In the entries below, find the line containing "ErrorHandler.errorHandler Fixture.development" and the line containing "(JwtPlugin.log (JwtPlugin.plugin fastifyJwt". Copy those two lines and everything between them exactly, and only that.

──────────

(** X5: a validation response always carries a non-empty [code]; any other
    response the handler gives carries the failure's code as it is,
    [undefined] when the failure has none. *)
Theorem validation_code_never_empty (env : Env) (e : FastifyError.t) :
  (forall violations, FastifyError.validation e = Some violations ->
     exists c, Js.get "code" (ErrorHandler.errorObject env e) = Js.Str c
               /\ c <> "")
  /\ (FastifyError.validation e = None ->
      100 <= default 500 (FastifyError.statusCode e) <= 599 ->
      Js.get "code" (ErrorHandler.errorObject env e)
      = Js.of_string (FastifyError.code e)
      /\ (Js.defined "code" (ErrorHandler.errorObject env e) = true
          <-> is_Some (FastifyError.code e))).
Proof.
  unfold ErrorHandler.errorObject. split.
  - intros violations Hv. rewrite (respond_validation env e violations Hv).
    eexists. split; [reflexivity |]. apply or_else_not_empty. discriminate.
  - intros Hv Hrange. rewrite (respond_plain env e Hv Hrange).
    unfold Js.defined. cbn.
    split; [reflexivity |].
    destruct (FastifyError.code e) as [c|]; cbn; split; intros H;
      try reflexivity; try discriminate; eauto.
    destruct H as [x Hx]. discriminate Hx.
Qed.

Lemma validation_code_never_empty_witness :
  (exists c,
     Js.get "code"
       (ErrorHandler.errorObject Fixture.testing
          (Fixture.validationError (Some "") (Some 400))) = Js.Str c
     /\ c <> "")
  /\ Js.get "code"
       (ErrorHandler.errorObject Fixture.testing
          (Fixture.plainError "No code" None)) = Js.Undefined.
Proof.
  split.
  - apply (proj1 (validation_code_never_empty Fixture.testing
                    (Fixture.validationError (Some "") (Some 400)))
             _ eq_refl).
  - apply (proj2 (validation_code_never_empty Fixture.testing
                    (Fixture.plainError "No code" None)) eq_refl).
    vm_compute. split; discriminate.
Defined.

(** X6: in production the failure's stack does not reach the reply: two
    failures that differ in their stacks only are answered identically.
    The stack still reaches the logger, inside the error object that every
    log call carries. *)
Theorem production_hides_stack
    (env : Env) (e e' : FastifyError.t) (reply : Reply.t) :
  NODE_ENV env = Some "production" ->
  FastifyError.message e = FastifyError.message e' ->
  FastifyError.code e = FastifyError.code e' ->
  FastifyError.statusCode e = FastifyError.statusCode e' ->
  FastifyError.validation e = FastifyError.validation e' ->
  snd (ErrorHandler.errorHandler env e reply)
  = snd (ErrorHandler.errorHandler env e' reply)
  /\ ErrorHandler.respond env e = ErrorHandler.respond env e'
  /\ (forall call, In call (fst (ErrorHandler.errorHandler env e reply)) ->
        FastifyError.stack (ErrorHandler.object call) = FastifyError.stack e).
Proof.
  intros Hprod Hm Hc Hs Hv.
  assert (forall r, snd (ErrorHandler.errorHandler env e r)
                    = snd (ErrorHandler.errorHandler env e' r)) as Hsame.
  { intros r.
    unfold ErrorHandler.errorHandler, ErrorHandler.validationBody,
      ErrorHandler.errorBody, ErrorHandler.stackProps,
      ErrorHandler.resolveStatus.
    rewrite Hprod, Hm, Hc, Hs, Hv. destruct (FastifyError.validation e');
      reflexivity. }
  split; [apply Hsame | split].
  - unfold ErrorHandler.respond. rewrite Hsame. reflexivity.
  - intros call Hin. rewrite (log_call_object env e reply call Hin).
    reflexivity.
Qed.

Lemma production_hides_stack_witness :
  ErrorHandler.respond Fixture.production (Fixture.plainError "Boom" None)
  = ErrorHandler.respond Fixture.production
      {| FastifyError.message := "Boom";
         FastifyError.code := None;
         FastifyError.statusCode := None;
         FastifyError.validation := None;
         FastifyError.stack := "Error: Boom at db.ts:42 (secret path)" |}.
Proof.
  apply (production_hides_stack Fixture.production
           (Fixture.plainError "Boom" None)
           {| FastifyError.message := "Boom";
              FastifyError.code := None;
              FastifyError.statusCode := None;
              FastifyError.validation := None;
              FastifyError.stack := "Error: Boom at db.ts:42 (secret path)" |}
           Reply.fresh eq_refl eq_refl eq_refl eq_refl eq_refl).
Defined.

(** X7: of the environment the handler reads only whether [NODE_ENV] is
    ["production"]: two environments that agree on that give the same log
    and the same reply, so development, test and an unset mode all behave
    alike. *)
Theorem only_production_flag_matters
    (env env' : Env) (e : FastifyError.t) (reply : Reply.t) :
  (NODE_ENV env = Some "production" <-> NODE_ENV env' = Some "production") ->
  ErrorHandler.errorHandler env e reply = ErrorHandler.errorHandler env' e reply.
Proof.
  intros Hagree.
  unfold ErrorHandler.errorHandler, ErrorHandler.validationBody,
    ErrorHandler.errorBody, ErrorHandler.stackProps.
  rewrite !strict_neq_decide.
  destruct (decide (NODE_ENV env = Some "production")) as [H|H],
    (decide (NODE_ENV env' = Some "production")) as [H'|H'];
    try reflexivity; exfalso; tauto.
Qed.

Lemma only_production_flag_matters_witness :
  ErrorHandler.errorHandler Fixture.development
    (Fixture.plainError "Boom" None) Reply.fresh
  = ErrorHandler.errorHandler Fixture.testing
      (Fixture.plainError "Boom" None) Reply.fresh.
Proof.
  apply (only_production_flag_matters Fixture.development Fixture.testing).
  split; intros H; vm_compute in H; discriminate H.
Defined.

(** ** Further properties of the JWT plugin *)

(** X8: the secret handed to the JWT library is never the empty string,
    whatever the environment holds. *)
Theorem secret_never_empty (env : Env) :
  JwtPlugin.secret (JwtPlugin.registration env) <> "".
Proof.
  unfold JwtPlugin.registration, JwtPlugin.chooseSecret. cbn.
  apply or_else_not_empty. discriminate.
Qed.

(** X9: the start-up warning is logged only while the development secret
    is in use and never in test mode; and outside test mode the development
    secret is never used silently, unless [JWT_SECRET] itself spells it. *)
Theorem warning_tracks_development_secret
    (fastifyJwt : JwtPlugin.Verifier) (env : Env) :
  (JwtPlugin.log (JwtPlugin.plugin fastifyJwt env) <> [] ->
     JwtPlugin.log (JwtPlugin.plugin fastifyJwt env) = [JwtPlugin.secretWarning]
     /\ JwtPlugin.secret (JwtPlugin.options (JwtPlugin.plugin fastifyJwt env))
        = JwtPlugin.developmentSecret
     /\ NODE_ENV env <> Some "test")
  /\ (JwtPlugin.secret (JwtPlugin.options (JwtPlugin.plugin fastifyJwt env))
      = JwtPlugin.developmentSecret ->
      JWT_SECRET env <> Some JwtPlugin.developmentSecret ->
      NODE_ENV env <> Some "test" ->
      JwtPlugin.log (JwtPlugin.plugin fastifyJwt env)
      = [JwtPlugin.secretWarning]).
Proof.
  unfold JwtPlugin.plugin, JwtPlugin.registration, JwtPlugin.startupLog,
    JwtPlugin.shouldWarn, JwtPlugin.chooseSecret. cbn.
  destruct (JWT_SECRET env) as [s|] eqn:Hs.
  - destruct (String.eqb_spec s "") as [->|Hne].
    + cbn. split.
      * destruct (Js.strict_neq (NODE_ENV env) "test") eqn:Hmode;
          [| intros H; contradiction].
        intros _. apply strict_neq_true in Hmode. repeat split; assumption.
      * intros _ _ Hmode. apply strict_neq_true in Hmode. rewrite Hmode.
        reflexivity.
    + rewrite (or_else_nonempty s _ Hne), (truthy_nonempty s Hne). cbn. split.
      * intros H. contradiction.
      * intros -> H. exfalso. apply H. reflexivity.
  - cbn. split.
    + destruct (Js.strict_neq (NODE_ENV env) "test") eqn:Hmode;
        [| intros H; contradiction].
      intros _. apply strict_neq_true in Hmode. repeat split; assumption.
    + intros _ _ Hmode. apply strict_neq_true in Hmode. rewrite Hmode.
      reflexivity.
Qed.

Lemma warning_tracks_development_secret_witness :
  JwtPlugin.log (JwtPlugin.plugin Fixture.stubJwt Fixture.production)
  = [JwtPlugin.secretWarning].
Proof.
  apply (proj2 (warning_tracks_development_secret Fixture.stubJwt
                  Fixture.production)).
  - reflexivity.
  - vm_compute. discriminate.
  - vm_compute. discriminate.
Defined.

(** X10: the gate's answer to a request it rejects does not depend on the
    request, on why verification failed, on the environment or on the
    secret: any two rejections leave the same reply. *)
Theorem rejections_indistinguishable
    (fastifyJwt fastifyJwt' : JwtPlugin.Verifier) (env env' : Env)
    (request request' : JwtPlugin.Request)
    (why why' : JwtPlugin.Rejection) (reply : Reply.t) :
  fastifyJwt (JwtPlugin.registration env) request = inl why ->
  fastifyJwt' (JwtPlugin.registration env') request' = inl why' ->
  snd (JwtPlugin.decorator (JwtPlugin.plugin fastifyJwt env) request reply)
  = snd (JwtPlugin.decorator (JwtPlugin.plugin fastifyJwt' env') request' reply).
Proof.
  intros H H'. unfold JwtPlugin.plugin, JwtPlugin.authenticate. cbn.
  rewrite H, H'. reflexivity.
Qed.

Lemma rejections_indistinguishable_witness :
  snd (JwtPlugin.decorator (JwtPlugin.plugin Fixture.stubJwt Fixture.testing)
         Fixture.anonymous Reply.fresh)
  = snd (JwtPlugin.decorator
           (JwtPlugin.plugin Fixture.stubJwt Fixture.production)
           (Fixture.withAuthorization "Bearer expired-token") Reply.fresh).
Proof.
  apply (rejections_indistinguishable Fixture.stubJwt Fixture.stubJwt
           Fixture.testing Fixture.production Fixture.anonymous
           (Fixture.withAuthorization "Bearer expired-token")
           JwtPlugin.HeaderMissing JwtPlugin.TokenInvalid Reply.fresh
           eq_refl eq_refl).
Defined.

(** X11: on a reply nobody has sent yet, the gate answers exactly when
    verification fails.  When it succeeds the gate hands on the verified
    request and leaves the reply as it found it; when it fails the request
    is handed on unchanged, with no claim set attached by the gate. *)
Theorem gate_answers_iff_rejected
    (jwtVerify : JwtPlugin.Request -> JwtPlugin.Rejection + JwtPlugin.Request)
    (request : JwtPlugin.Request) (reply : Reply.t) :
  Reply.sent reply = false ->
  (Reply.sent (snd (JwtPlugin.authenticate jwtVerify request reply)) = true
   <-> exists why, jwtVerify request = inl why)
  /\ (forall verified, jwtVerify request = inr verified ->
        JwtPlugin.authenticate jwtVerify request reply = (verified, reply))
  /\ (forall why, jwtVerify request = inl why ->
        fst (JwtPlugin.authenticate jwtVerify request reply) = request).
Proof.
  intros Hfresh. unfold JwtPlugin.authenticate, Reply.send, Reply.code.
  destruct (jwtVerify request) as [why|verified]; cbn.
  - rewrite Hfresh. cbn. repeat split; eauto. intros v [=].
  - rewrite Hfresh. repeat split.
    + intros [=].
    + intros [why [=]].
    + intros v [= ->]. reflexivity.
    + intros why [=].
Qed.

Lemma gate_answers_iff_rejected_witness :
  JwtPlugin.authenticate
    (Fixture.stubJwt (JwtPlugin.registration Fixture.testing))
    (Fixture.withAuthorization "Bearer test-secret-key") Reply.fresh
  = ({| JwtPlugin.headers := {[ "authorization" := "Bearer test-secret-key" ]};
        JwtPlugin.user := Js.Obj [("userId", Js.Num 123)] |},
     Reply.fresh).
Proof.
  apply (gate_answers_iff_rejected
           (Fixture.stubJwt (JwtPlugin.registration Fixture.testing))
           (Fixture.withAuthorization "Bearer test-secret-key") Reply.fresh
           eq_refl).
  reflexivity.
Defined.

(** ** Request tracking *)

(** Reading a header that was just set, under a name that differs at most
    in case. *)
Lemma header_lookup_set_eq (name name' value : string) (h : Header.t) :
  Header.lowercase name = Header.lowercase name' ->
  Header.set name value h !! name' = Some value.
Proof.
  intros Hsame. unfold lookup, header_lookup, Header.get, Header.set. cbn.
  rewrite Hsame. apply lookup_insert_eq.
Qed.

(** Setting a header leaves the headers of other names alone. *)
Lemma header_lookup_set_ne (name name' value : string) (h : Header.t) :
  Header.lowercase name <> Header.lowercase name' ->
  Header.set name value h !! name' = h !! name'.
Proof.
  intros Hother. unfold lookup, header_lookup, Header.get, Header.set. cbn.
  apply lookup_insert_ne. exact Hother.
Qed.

──────────

== FINISHED EXERCISE ==
  ErrorHandler.errorHandler Fixture.development
    (Fixture.plainError "Boom" None) Reply.fresh
  = ErrorHandler.errorHandler Fixture.testing
      (Fixture.plainError "Boom" None) Reply.fresh.
Proof.
  apply (only_production_flag_matters Fixture.development Fixture.testing).
  split; intros H; vm_compute in H; discriminate H.
Defined.

(** ** Further properties of the JWT plugin *)

(** X8: the secret handed to the JWT library is never the empty string,
    whatever the environment holds. *)
Theorem secret_never_empty (env : Env) :
  JwtPlugin.secret (JwtPlugin.registration env) <> "".
Proof.
  unfold JwtPlugin.registration, JwtPlugin.chooseSecret. cbn.
  apply or_else_not_empty. discriminate.
Qed.

(** X9: the start-up warning is logged only while the development secret
    is in use and never in test mode; and outside test mode the development
    secret is never used silently, unless [JWT_SECRET] itself spells it. *)
Theorem warning_tracks_development_secret
    (fastifyJwt : JwtPlugin.Verifier) (env : Env) :
  (JwtPlugin.log (JwtPlugin.plugin fastifyJwt env) <> [] ->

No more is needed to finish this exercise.